UCC expanding main campus, to build another in Half-Way Tree
Published: Sunday | January 18, 2009


Ricardo Makyn/Staff Photographer
LEFT: The University College of the Caribbean campus on Worthington Avenue, New Kingston, is being refurbished and expanded. A pile of containers is seen at the back of the compound in this December 16, 2008, photo.
RIGHT: Winston Adams, executive chairman of UCC.
Sabrina Gordon, Business Reporter
The University College of the Caribbean (UCC) is expanding its campus in New Kingston and has acquired lands on Half-Way Tree Road to construct another campus.
Executive chairman of the private college, Winston Adams, says he plans to finalise the projects, in phases, within five years.
Adams says he is investing to meet growing demand for tertiary training.
"A significant part of the problem faced is that demand is rapidly outstripping capacity," said Adams.
"The traditional university system and other existing tertiary learning institutions have not been able to cope with the extraordinary growth in demand," he said.
The demand, he says, is rising "in the midst of an information and knowledge revolution".
The project's first phase involves the upgrading and expansion of the Worthington Terrace, New Kingston, campus' northern wing.
The eastern block will be done in the second phase.
The two-phase expansion, with an initial projected maximum capital outlay of $200 million, will see the creation of an additional 28,000 square feet of space to include a business library, technology centre, lecture halls and administrative and faculty offices over a two-year period.
The UCC's main campus is at Worthington Avenue, but it also has satellite campuses and offices at four other locations in Kingston, and one each in Montego Bay, Ocho Rios, Mandeville and Westmoreland.
A UCC centre is scheduled to open in May Pen, Clarendon, this month.
Development of the new campus on Half-Way Tree Road will commence in two years, but the timing is subject to the injection of additional financing from one of the UCC's main partners, Florida International University, as well as the UCC Foundation and local corporate sponsors.
The site is adjacent to FirstCaribbean International Bank, and across the road from the Holy Cross Church.
The property is about 1.5 acres in size, he said, and was purchased some two years ago for just under $50 million.
The work under way at Worthington will add two new levels to each building on the compound.
"Doubling the capacity would allow the UCC to realise reduced costs by eliminating the need for the leasing of one or two of its existing five locations in Kingston," said Adams.
"Larger, more comfortable campuses in Kingston will appeal to a larger number of students and working professionals and an increase in the traditional full-time and early morning programmes will be achieved," he said.
The UCC turns five this year. The college was formed back in 2004 out of a merger of IMP and IMS.
As part of its financing strategy in its expansion efforts, Adams said that the UCC had invited several companies to partner with the private college.

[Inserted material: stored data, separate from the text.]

(** * The Mini Mint: a shallow embedding of the ledger engine

    The ledger lives in PostgreSQL (schema, triggers, row-level security and
    PL/pgSQL RPCs under [supabase/migrations]) and is driven by a TypeScript
    client ([src/lib/transactions.ts], [src/pages/AddMoney.tsx]).

    Conventions of the embedding:
    - SQL [numeric] values are rationals ([Q]) and SQL arithmetic on them is
      exact; [ROUND(x, n)] rounds half away from zero.  JavaScript numbers are
      rationals too, with [NaN] kept apart where the client can produce it.
      Equality of amounts is therefore [Qeq] ([==]).
    - a table is the list of its rows, in insertion order;
    - a [date] is a day number and a [timestamptz] a number of seconds, both
      counted from 1970-01-01 UTC; the session time zone is UTC;
    - [uuid]s are natural numbers, and [gen_random_uuid()] is a fresh one;
      columns no operation reads ([transactions.id], [kids.name], the
      [created_at] and [updated_at] of the other tables) are left out;
    - a query of the client returns every row the caller may see;
    - an RPC is a computation over the database in a state-and-error monad;
      a raised exception aborts the call, and the caller keeps the database
      it had (the transaction is rolled back);
    - [pg_advisory_xact_lock] does nothing: calls are executed one at a time. *)

From Stdlib Require Import QArith Qround Qabs ZArith List String Ascii Bool.
From Stdlib Require Import DecimalString Sorted Lia Lqa.
Import ListNotations.
Local Open Scope Q_scope.

(* ================================================================== *)
(** ** SQL numerics *)

Module Numeric.

Fixpoint pow10 (n : nat) : positive :=
  match n with
  | O => 1%positive
  | S n' => (10 * pow10 n')%positive
  end.

Definition Qlt_bool (a b : Q) : bool := negb (Qle_bool b a).

(** Nearest integer, ties away from zero. *)
Definition round_half_away (x : Q) : Z :=
  if Qle_bool 0 x then Qfloor (x + (1 # 2))
  else Z.opp (Qfloor (Qopp x + (1 # 2))).

(** [ROUND(x, n)] of PostgreSQL on [numeric]. *)
Definition ROUND (x : Q) (n : nat) : Q :=
  Qmake (round_half_away (x * inject_Z (Zpos (pow10 n)))) (pow10 n).

Definition LEAST (a b : Z) : Z := Z.min a b.

Definition GREATEST (a b : Q) : Q := if Qle_bool a b then b else a.

Definition ABS (a : Q) : Q := Qabs a.

(** [SUM] is NULL over no rows; [COALESCE] replaces the NULL. *)
Definition SUM (xs : list Q) : option Q :=
  match xs with
  | [] => None
  | _ => Some (fold_left Qplus xs 0)
  end.

Definition COALESCE {A} (o : option A) (d : A) : A :=
  match o with
  | Some v => v
  | None => d
  end.

End Numeric.
Import Numeric.

(* ================================================================== *)
(** ** Dates *)

Module Calendar.
Local Open Scope Z_scope.

Definition date := Z.
Definition timestamptz := Z.
Bind Scope Z_scope with date timestamptz.

(** [utc_date(ts)]: [(ts AT TIME ZONE 'UTC')::date]. *)
Definition utc_date (ts : timestamptz) : date := ts / 86400.

Definition days_from_civil (y m d : Z) : date :=
  let y' := if m <=? 2 then y - 1 else y in
  let era := y' / 400 in
  let yoe := y' - era * 400 in
  let mp := if 2 <? m then m - 3 else m + 9 in
  let doy := (153 * mp + 2) / 5 + d - 1 in
  let doe := yoe * 365 + yoe / 4 - yoe / 100 + doy in
  era * 146097 + doe - 719468.

Definition civil_from_days (z : date) : Z * Z * Z :=
  let z' := z + 719468 in
  let era := z' / 146097 in
  let doe := z' - era * 146097 in
  let yoe := (doe - doe / 1460 + doe / 36524 - doe / 146096) / 365 in
  let doy := doe - (365 * yoe + yoe / 4 - yoe / 100) in
  let mp := (5 * doy + 2) / 153 in
  let d := doy - (153 * mp + 2) / 5 + 1 in
  let m := if mp <? 10 then mp + 3 else mp - 9 in
  let y := yoe + era * 400 in
  ((if m <=? 2 then y + 1 else y), m, d).

Definition is_leap (y : Z) : bool :=
  ((y mod 4 =? 0) && negb (y mod 100 =? 0)) || (y mod 400 =? 0).

Definition days_in_month (y m : Z) : Z :=
  if m =? 2 then (if is_leap y then 29 else 28)
  else if (m =? 4) || (m =? 6) || (m =? 9) || (m =? 11) then 30
  else 31.

(** [(d + (n || ' months')::interval)::date]: the month moves, and the day
    of the month is clamped to the length of the target month. *)
Definition add_months (d : date) (n : Z) : date :=
  let '(y, m, dd) := civil_from_days d in
  let total := y * 12 + (m - 1) + n in
  let y' := total / 12 in
  let m' := total mod 12 + 1 in
  days_from_civil y' m' (Z.min dd (days_in_month y' m')).

End Calendar.
Import Calendar.

(* ================================================================== *)
(** ** Schema ([001_initial_schema.sql], [010_household_isolation.sql]) *)

Definition uuid := nat.
Bind Scope nat_scope with uuid.

Inductive transaction_type :=
| deposit | withdraw | invest | redeem | interest | dividend | buy | sell.

Inductive transaction_bucket := cash | mmf | cd | stock.

Inductive cd_status := active | matured | broken.

Definition transaction_type_eqb (a b : transaction_type) : bool :=
  match a, b with
  | deposit, deposit | withdraw, withdraw | invest, invest | redeem, redeem
  | interest, interest | dividend, dividend | buy, buy | sell, sell => true
  | _, _ => false
  end.

Definition transaction_bucket_eqb (a b : transaction_bucket) : bool :=
  match a, b with
  | cash, cash | mmf, mmf | cd, cd | stock, stock => true
  | _, _ => false
  end.

Definition cd_status_eqb (a b : cd_status) : bool :=
  match a, b with
  | active, active | matured, matured | broken, broken => true
  | _, _ => false
  end.

(** [jsonb] objects, as far as the ledger writes and reads them. *)
Inductive jvalue :=
| JNum (q : Q)
| JStr (s : string)
| JNull.

Definition jsonb := list (string * jvalue).

Fixpoint jsonb_get (o : jsonb) (k : string) : option jvalue :=
  match o with
  | [] => None
  | (k', v) :: o' => if String.eqb k' k then Some v else jsonb_get o' k
  end.

Definition jsonb_has (o : jsonb) (k : string) : bool :=
  match jsonb_get o k with Some _ => true | None => false end.

(** [a || b]: the keys of [b] win. *)
Definition jsonb_concat (a b : jsonb) : jsonb :=
  filter (fun kv => negb (jsonb_has b (fst kv))) a ++ b.

Definition jsonb_is_empty (o : jsonb) : bool :=
  match o with [] => true | _ => false end.

Record transaction := mk_transaction {
  t_kid_id : uuid;
  t_type : transaction_type;
  t_bucket : transaction_bucket;
  t_amount : Q;                  (* numeric(12,2) *)
  t_note : option string;
  t_metadata : option jsonb;
  t_created_by : uuid;
  t_created_at : timestamptz
}.

Record cd_lot := mk_cd_lot {
  l_id : uuid;
  l_kid_id : uuid;
  l_principal : Q;               (* numeric(12,2) *)
  l_apy : Q;                     (* numeric(6,4) *)
  l_term_months : Z;
  l_start_date : date;
  l_maturity_date : date;
  l_status : cd_status
}.

Record stock_position := mk_stock_position {
  p_kid_id : uuid;
  p_ticker : string;
  p_shares : Q;                  (* numeric(16,8) *)
  p_cost_basis : Q               (* numeric(12,2) *)
}.

Record stock_price := mk_stock_price {
  sp_ticker : string;
  sp_date : date;
  sp_close_price : Q             (* numeric(12,4) *)
}.

Record admin_user := mk_admin_user {
  au_user_id : uuid;
  au_household_id : uuid
}.

Record kid := mk_kid {
  k_id : uuid;
  k_household_id : uuid
}.

(** The [settings] table; a value is kept as the number its text casts to. *)
Definition setting := (string * Q)%type.

Record database := mk_database {
  admin_users : list admin_user;
  kids : list kid;
  transactions : list transaction;
  cd_lots : list cd_lot;
  stock_positions : list stock_position;
  stock_prices : list stock_price;
  settings : list setting
}.

Definition set_transactions (db : database) (ts : list transaction) : database :=
  mk_database (admin_users db) (kids db) ts (cd_lots db)
              (stock_positions db) (stock_prices db) (settings db).

Definition set_cd_lots (db : database) (ls : list cd_lot) : database :=
  mk_database (admin_users db) (kids db) (transactions db) ls
              (stock_positions db) (stock_prices db) (settings db).

Definition set_stock_positions (db : database) (ps : list stock_position) : database :=
  mk_database (admin_users db) (kids db) (transactions db) (cd_lots db)
              ps (stock_prices db) (settings db).

(** What a statement sees of its session: [auth.uid()] and [now()]. *)
Record session := mk_session {
  auth_uid : uuid;
  now : timestamptz
}.

Definition CURRENT_DATE (s : session) : date := utc_date (now s).

(* ================================================================== *)
(** ** Errors and the RPC monad *)

Inductive error :=
(* RAISE EXCEPTION ... USING ERRCODE = 'P0001' *)
| Unauthorized
| InvalidAmount
| NoteTooLong
| InsufficientCash (have need : Q)
| InsufficientMmf (have need : Q)
| SettingNotFound (key : string)
| InvalidTerm
| CdLotNotFound
| CdLotNotActive
| CdNotYetMatured
| InvalidTicker
| NoPriceData
| PositionLimitReached
| NoShares
| InsufficientShares
(* raised by the tables themselves *)
| check_violation (constraint : string)
| unique_violation (constraint : string)
| foreign_key_violation (constraint : string)
| row_security_violation
| numeric_value_out_of_range
| division_by_zero
| invalid_text_representation
| append_only (tg_op : string).

Inductive result (A : Type) :=
| Ok (a : A)
| Err (e : error).
Arguments Ok {A} a.
Arguments Err {A} e.

Definition rpc (A : Type) : Type := database -> result (A * database).

Definition ret {A} (a : A) : rpc A := fun db => Ok (a, db).

Definition raise {A} (e : error) : rpc A := fun _ => Err e.

Definition bind {A B} (c : rpc A) (k : A -> rpc B) : rpc B :=
  fun db =>
    match c db with
    | Ok (a, db') => k a db'
    | Err e => Err e
    end.

Notation "x <- c ;; k" := (bind c (fun x => k))
  (at level 61, c at next level, right associativity).
Notation "c ;;; k" := (bind c (fun _ => k))
  (at level 61, right associativity).

(** [IF cond THEN RAISE EXCEPTION e; END IF;] *)
Definition raise_if (cond : bool) (e : error) : rpc unit :=
  if cond then raise e else ret tt.

Definition lift {A} (r : result A) : rpc A :=
  fun db => match r with Ok a => Ok (a, db) | Err e => Err e end.

Definition query {A} (f : database -> A) : rpc A := fun db => Ok (f db, db).

(** [PERFORM pg_advisory_xact_lock(hashtext(kid::text))]. *)
Definition pg_advisory_xact_lock (k : uuid) : rpc unit := ret tt.

(* ================================================================== *)
(** ** Row-level security (migration 010, section 4)

    [user_id] is the primary key of [admin_users] and [id] that of [kids], so
    the scalar subquery of the policies has at most one row. *)

(** Policy [household_only]: the row's kid is in the caller's household. *)
Definition household_only (db : database) (s : session) (kid_id : uuid) : bool :=
  existsb (fun k =>
    Nat.eqb (k_id k) kid_id &&
    existsb (fun au =>
      Nat.eqb (au_user_id au) (auth_uid s) &&
      Nat.eqb (k_household_id k) (au_household_id au)) (admin_users db))
    (kids db).

Definition rls_transactions (db : database) (s : session) : list transaction :=
  filter (fun t => household_only db s (t_kid_id t)) (transactions db).

Definition rls_cd_lots (db : database) (s : session) : list cd_lot :=
  filter (fun l => household_only db s (l_kid_id l)) (cd_lots db).

Definition rls_stock_positions (db : database) (s : session) : list stock_position :=
  filter (fun p => household_only db s (p_kid_id p)) (stock_positions db).

(** Policy [admin_only] on [stock_prices] and [settings]. *)
Definition admin_only (db : database) (s : session) : bool :=
  existsb (fun au => Nat.eqb (au_user_id au) (auth_uid s)) (admin_users db).

Definition rls_stock_prices (db : database) (s : session) : list stock_price :=
  if admin_only db s then stock_prices db else [].

Definition rls_settings (db : database) (s : session) : list setting :=
  if admin_only db s then settings db else [].

(* ================================================================== *)
(** ** The tables: column types, constraints, indexes and triggers *)

(** A value stored in a [numeric(p, s)] column. *)
Definition numeric_typmod (p s : nat) (v : Q) : result Q :=
  let r := ROUND v s in
  if Qlt_bool (ABS r) (inject_Z (Zpos (pow10 (p - s)))) then Ok r
  else Err numeric_value_out_of_range.

Definition note_length_ok (note : option string) : bool :=
  match note with
  | None => true
  | Some n => Nat.leb (String.length n) 500
  end.

(** [chk_valid_type_bucket]. *)
Definition valid_type_bucket (ty : transaction_type) (b : transaction_bucket) : bool :=
  match ty, b with
  | deposit, cash => true
  | withdraw, cash => true
  | invest, (cash | mmf) => true
  | redeem, (cash | mmf | cd) => true
  | interest, mmf => true
  | dividend, cash => true
  | buy, (cash | stock) => true
  | sell, (cash | stock) => true
  | _, _ => false
  end.

(** The key of [uq_interest_per_kid_per_day] is already taken. *)
Definition interest_day_taken (db : database) (kid_id : uuid)
           (b : transaction_bucket) (d : date) : bool :=
  existsb (fun t =>
    transaction_type_eqb (t_type t) interest &&
    Nat.eqb (t_kid_id t) kid_id &&
    transaction_bucket_eqb (t_bucket t) b &&
    Z.eqb (utc_date (t_created_at t)) d) (transactions db).

Definition kid_exists (db : database) (kid_id : uuid) : bool :=
  existsb (fun k => Nat.eqb (k_id k) kid_id) (kids db).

As incentive for sponsorship in the project, the university has offered naming rights and logos of various building and exclusive signage opportunities valued at $400,000 per year at its locations.
Total student enrolment at the UCC stands at approximately 5,500, a figure which Adams will be seeking to grow by 20 per cent annually over the next five years, "inclusive of distance-education students in Jamaica and the Caribbean".
Partners
The principal partners in the UCC are Winston Adams and his wife, Geraldine, who is the chief executive officer. Oversight is provided by a nine-member board of directors.
The college is staffed by about 260 adjunct faculty members and 180 full-time administrative staff across all locations.
The UCC currently offers a a plethora of programmes at the certificate, diploma, associate, bachelor and graduate levels.
During its next five-year cycle, Adams plans to set up campuses in Trinidad and Tobago, Barbados and the eastern Caribbean.
An initial formal study and field work have already been completed in these areas, he said.
"The institution will continue to seek to expand its programmes also to regional overseas markets. The UCC will be recruiting other Caribbean students into its distance-education programmes and offering select programmes of study in partnership with other local tertiary level institutions in the region," Adams said.
The UCC's operating budget for the last few years has run into hundreds of millions of dollars per year, Adams said, with return on equity averaging about 30 per cent annualised.